Studio album by Iryna Bilyk
- Released: December 15, 1997

= Farbi =

1997 studio album by Iryna Bilyk

Farbi (from Ukrainian - Colors) is the fifth studio album by Ukrainian singer Iryna Bilyk, released on December 15, 1997, on the Nova Records label. The album was a resounding success, selling more than 1,000,000 copies in Ukraine alone.

To promote the album, the singer went on a large-scale all-Ukrainian tour "Farbi of the Sky" together with Russian singer Linda and producer Max Fadeev. Concerts took place in sports palaces and stadiums to full houses. Maxim Papernik shot video clips for the songs "And I Plivu" and "Lonely" (two versions).

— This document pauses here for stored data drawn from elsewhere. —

Ltac build_setter :=
  match goal with
  | |- @Setter ?R ?T ?proj =>
      let e := constr:(_ : Eta R) in
      let e := eval cbv beta in e in
      let e := eval hnf in e in
      match eval pattern proj in e with
      | ?F proj => let t := eval cbv beta in (fun (g : T -> T) => F (fun r : R => g (proj r))) in
                   exact t
      end
  end.
#[export] Hint Extern 1 (Setter _) => build_setter : typeclass_instances.

Declare Scope homa_scope.
Delimit Scope homa_scope with homa.
Notation "r <| f ::= g |>" := (over f g r)
  (at level 1, f at level 11, g at level 200, left associativity,
   format "r  <| f  ::=  g |>") : homa_scope.
Notation "r <| f := v |>" := (over f (fun _ => v) r)
  (at level 1, f at level 11, v at level 200, left associativity,
   format "r  <| f  :=  v |>") : homa_scope.
#[global] Open Scope homa_scope.

(** ** Buffers: reading and writing a range of a list *)

Definition slice {A} (off len : Z) (l : list A) : list A :=
  take (Z.to_nat len) (drop (Z.to_nat off) l).

(** [memcpy(l + off, bs, |bs|)]. *)
Definition write_at {A} (off : Z) (bs l : list A) : list A :=
  take (Z.to_nat off) l ++ bs ++ drop (Z.to_nat off + length bs) l.

Definition zlength {A} (l : list A) : Z := Z.of_nat (length l).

At the Nova Records Awards, held in 1998, Iryna Bilyk was recognized as the singer of the year, the album "Farbi" became album of the year, and the video "And I Pliv" received the award for best video clip. At the Golden Firebird award, Bilyk also won victories in the categories "Singer of the Year" and "Album of the Year" ("Farbi").

In 2008, the album was re-released in honor of the singer's twentieth anniversary of creative activity.

== History of creation ==
Ukrainian singer Iryna Bilyk began her musical career in the late eighties. Studying at the Glyer State Music School, specializing in pop vocals, the nineteen-year-old artist already started her career in 1989, performing at the first Chervona Ruta festival. After getting to know Yuriy Nikitin and other musicians of the Ajax band, Bilyk began to collaborate with the group, which was named "This rain is for a long time". Bilyk's first cassette "Kuvala zozulya" contained songs recorded with the band during 1989-1991[1]. The singer's popularity gradually grew, "This rain is for a long time" was transformed into the production agency "Nova", and Iryna Bilyk focused on her solo career, becoming one of the main stars of Ukrainian pop music. In a few years, she went from the host of the New Year's TV show to an artist who went on a large-scale concert tour, received the title of Honored Artist of Ukraine, was recognized as the "Singer of the Year" and the author of "Song of the Year" at the "Taurian Games" festival, became the winner of the Grand Prix of the "Parade of Hit Parades" festival.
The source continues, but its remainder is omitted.